Answer: Yes, lactose is keto-friendly to a certain extent. But its consumption should be moderated due to its carbohydrate content.
While lactose, a natural sugar found in milk and dairy products, fits into a ketogenic diet, it should be consumed with caution:
- Carbohydrate Content: Lactose contains 4.97g of carbohydrates per 100g, which can add up quickly if not monitored, as the keto diet typically limits carb intake to 20-50g per day.
- Caloric Count: With 51 kcal per 100g, lactose can contribute to your total caloric intake, which is important to consider when planning your meals and snacks.
- Protein and Fat Ratio: Lactose offers a decent amount of protein (3.48g per 100g) and some fat (1.92g per 100g), which aligns with the higher protein and fat needs of a keto diet.
- No Dietary Fiber: As lactose contains no dietary fiber, it won’t aid in digestion or help increase feelings of fullness, unlike other keto-friendly foods.
- Individual Tolerance: It’s crucial to note that many people have lactose intolerance, which can lead to digestive issues if consumed; always listen to your body’s signals.

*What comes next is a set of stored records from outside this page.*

(* ===== verification/Slots.v ===== *)
(** Slots of a ring and the counters that select them.

    What the queues of the repository share: free-running 32-bit cursors, slots
    selected by a remainder, storage cut into slots of equal size, and counters
    that saturate. *)
From S2P Require Import Prelude.

Definition len {A} (l : list A) : Z := Z.of_nat (length l).

Lemma len_app {A} (l k : list A) : len (l ++ k) = len l + len k.
Proof. unfold len. rewrite length_app. lia. Qed.

Lemma len_nil {A} : len (@nil A) = 0.
Proof. done. Qed.

Lemma len_cons {A} (x : A) l : len (x :: l) = len l + 1.
Proof. unfold len. cbn [length]. lia. Qed.

Lemma len_nonneg {A} (l : list A) : 0 <= len l.
Proof. unfold len. lia. Qed.

#[export] Hint Rewrite @len_app @len_nil @len_cons : wl.

(** Distinct counts less than [n] apart have disjoint slots. *)
Lemma slot_disjoint n i j : 0 < n → i < j < i + n → i mod n ≠ j mod n.
Proof.
  intros Hn Hij E.
  assert ((j - i) mod n = 0) as H0.
  { rewrite Zminus_mod, E, Z.sub_diag. apply Z.mod_0_l. lia. }
  rewrite Z.mod_small in H0; lia.
Qed.

Lemma slots_apart n size i j a :
  0 < n → 0 < size → i < j < i + n →
  j mod n * size <= a < j mod n * size + size →
  ¬ (i mod n * size <= a < i mod n * size + size).
Proof.
  intros Hn Hs Hij Ha Hb. apply (slot_disjoint n i j Hn Hij). nia.
Qed.

(** The distance of two cursors is the distance of the counts behind them. *)
Lemma u32_distance a b : 0 <= b - a < 2 ^ 32 → u32 (u32 b - u32 a) = b - a.
Proof.
  intros H. unfold u32. rewrite <- Zminus_mod. apply Z.mod_small. lia.
Qed.

Lemma u32_succ a : u32 (u32 a + 1) = u32 (a + 1).
Proof. unfold u32. by rewrite Zplus_mod_idemp_l. Qed.

Lemma u32_eq a b : u32 a = u32 b → 0 <= b - a < 2 ^ 32 → a = b.
Proof.
  intros E H. pose proof (u32_distance a b H) as D. rewrite E, Z.sub_diag in D.
  change (u32 0) with 0 in D. lia.
Qed.

(** ** Counters that stop at their maximum *)

Definition counter_increment (c : Z) : Z := if c =? UINT32_MAX then c else c + 1.

(** ** Sizes rounded up to an alignment *)

(** [~x] on [size_t] *)
Definition size_not (x : Z) : Z := SIZE_MAX - x.

Definition align_up (size alignment : Z) : Z :=
  Z.land (usize (size + (alignment - 1))) (size_not (alignment - 1)).

(** The test for a power of two. *)
Lemma power_of_two a : 0 < a → Z.land a (a - 1) = 0 → a = 2 ^ Z.log2 a.
Proof.
  intros Ha H. destruct (Z.log2_spec a Ha) as [Hlo Hhi]. rewrite Z.pow_succ_r in Hhi by apply Z.log2_nonneg.
  destruct (decide (a = 2 ^ Z.log2 a)) as [|Hne]; [done|].
  assert (Z.testbit (Z.land a (a - 1)) (Z.log2 a) = true) as Hb.
  { rewrite Z.land_spec, Z.bit_log2 by lia.
    replace (Z.log2 a) with (Z.log2 (a - 1)); [by rewrite Z.bit_log2 by lia|].
    apply Z.log2_unique; [apply Z.log2_nonneg|]. rewrite Z.pow_succ_r by apply Z.log2_nonneg. lia. }
  by rewrite H, Z.bits_0 in Hb.
Qed.

Lemma align_up_eq size alignment :
  0 < alignment <= SIZE_MAX → Z.land alignment (alignment - 1) = 0 →
  0 <= size <= SIZE_MAX - (alignment - 1) →
  align_up size alignment = (size + (alignment - 1)) / alignment * alignment.
Proof.
  intros Ha Hp Hs. pose proof (power_of_two alignment ltac:(lia) Hp) as E.
  set (k := Z.log2 alignment) in *. assert (0 <= k) as Hk by apply Z.log2_nonneg.
  unfold align_up, size_not. rewrite usize_id by (unfold is_size, SIZE_MAX in *; lia).
  set (x := size + (alignment - 1)). assert (0 <= x < 2 ^ 64) as Hx by (unfold x, SIZE_MAX in *; lia).
  assert (k < 64) as Hk64.
  { apply (Z.pow_lt_mono_r_iff 2); [lia|lia|]. rewrite <- E. unfold SIZE_MAX in Ha. lia. }
  rewrite E, <- Z.shiftl_mul_pow2, <- Z.shiftr_div_pow2 by lia.
  replace (SIZE_MAX - (2 ^ k - 1)) with (Z.lnot (2 ^ k - 1) mod 2 ^ 64).
  - apply Z.bits_inj'. intros i Hi. rewrite Z.land_spec, Z.shiftl_spec by lia.
    replace (2 ^ k - 1) with (Z.ones k) by (rewrite Z.ones_equiv; lia).
    destruct (decide (i < 64)) as [Hi64|Hi64].
    + rewrite Z.mod_pow2_bits_low, Z.lnot_spec by lia.
      rewrite Z.testbit_ones_nonneg by lia. destruct (Z.ltb_spec i k).
      * rewrite andb_false_r. rewrite Z.testbit_neg_r by lia. done.
      * rewrite andb_true_r, Z.shiftr_spec by lia. f_equal. lia.
    + rewrite Z.shiftr_spec by lia. replace (i - k + k) with i by lia.
      rewrite <- (Z.mod_small x (2 ^ 64)) by lia. by rewrite Z.mod_pow2_bits_high by lia.
  - unfold Z.lnot, SIZE_MAX. rewrite <- (Z.mod_add _ 1) by lia.
    pose proof (Z.pow_lt_mono_r 2 k 64). rewrite Z.mod_small by lia. lia.
Qed.

(** A stride holds a value and keeps the alignment. *)
Lemma align_up_fits size alignment :
  0 < alignment <= SIZE_MAX → Z.land alignment (alignment - 1) = 0 →
  0 <= size <= SIZE_MAX - (alignment - 1) →
  size <= align_up size alignment < size + alignment ∧ (alignment | align_up size alignment).
Proof.
  intros Ha Hp Hs. rewrite align_up_eq by done. split; [|by eexists].
  pose proof (Z.div_mod (size + (alignment - 1)) alignment ltac:(lia)).
  pose proof (Z.mod_pos_bound (size + (alignment - 1)) alignment ltac:(lia)). nia.
Qed.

In conclusion, while lactose can be part of a ketogenic diet, it’s vital to carefully consider its carbohydrate content and your personal tolerance levels.
- Amount Per ServingCalories51
- % Daily Value *
- Total Fat
- Saturated Fat 1.2g 6%
- Cholesterol 8mg 3%
- Sodium 52mg 3%
- Potassium 162mg 5%
- Total Carbohydrate
- Dietary Fiber 0g 0%
- Protein 3.48g 7%
* The % Daily Value tells you how much a nutrient in a serving of food contributes to a daily diet. 2,000 calories a day is used for general nutrition advice.